Filter out every line below that lacks "exists", and copy the rest.

Start of RECORDS SUPPLIED

Lemma tokens_shape_witness :
  let input := [35; 120; 10; 32; 97; 32; 13; 10; 98] in
  exists ts s',
    scanAll 20 (NewScanner input) = Some (ts, s') /\
    Forall token_ok ts /\
    ts = [mkToken Annotation [120]; tok Indent; mkToken LineString [97; 32];
          tok Unindent; mkToken LineString [98]; tok EOF].
Proof.
  intros input.
  destruct (scanAll 20 (NewScanner input)) as [[ts s']|] eqn:Hrun;
    [|by vm_compute in Hrun].
  exists ts, s'. split; [reflexivity|].
  split; [exact (tokens_shape input 20 ts s' Hrun)|].
  vm_compute in Hrun. by injection Hrun as <- _.
Defined.
(** ** The reading loops, run on a known source *)

Lemma next_ok s c p :
  unread s = c :: p -> valid c ->
  next s = (true, mkScanner (mkReader p (Some c)) c (indents s) (toks s) None).
Proof.
  unfold unread, valid, valid_rune, next, ReadRune. intros -> Hv.
  destruct (is_blank c); [done|]. simpl in Hv.
  destruct (c =? ReplacementChar); [done|]. simpl in Hv.
  by destruct ((0 <=? c) && (c <=? 25)).
Qed.

Lemma next_end s : unread s = [] -> next s = (false, at_end s).
Proof. unfold unread, next, ReadRune. by intros ->. Qed.

Lemma next_bad s c p :
  unread s = c :: p -> valid_rune c = false ->
  next s = (false, at_invalid s c p).
Proof.
  unfold unread, valid_rune, next, ReadRune. intros -> Hv.
  destruct (is_blank c); [done|]. simpl in Hv.
  destruct (c =? ReplacementChar); [done|]. simpl in Hv.
  by destruct ((0 <=? c) && (c <=? 25)).
Qed.

(** [next] looks at the source, the stack and the queue only. *)
Lemma next_same_input s s2 :
  unread s = unread s2 -> indents s = indents s2 -> toks s = toks s2 ->
  next s = next s2.
Proof.
  intros Hu Hi Ht. destruct (unread s2) as [|c p] eqn:Hu2.
  - rewrite (next_end s Hu), (next_end s2 Hu2). unfold at_end. congruence.
  - destruct (valid_rune c) eqn:Hv.
    + rewrite (next_ok s c p Hu Hv), (next_ok s2 c p Hu2 Hv). congruence.
    + rewrite (next_bad s c p Hu Hv), (next_bad s2 c p Hu2 Hv).
      unfold at_invalid. congruence.
Qed.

End of RECORDS SUPPLIED

- [RESPONSE BOX]
  exists ts s',
  exists ts, s'. split; [reflexivity|].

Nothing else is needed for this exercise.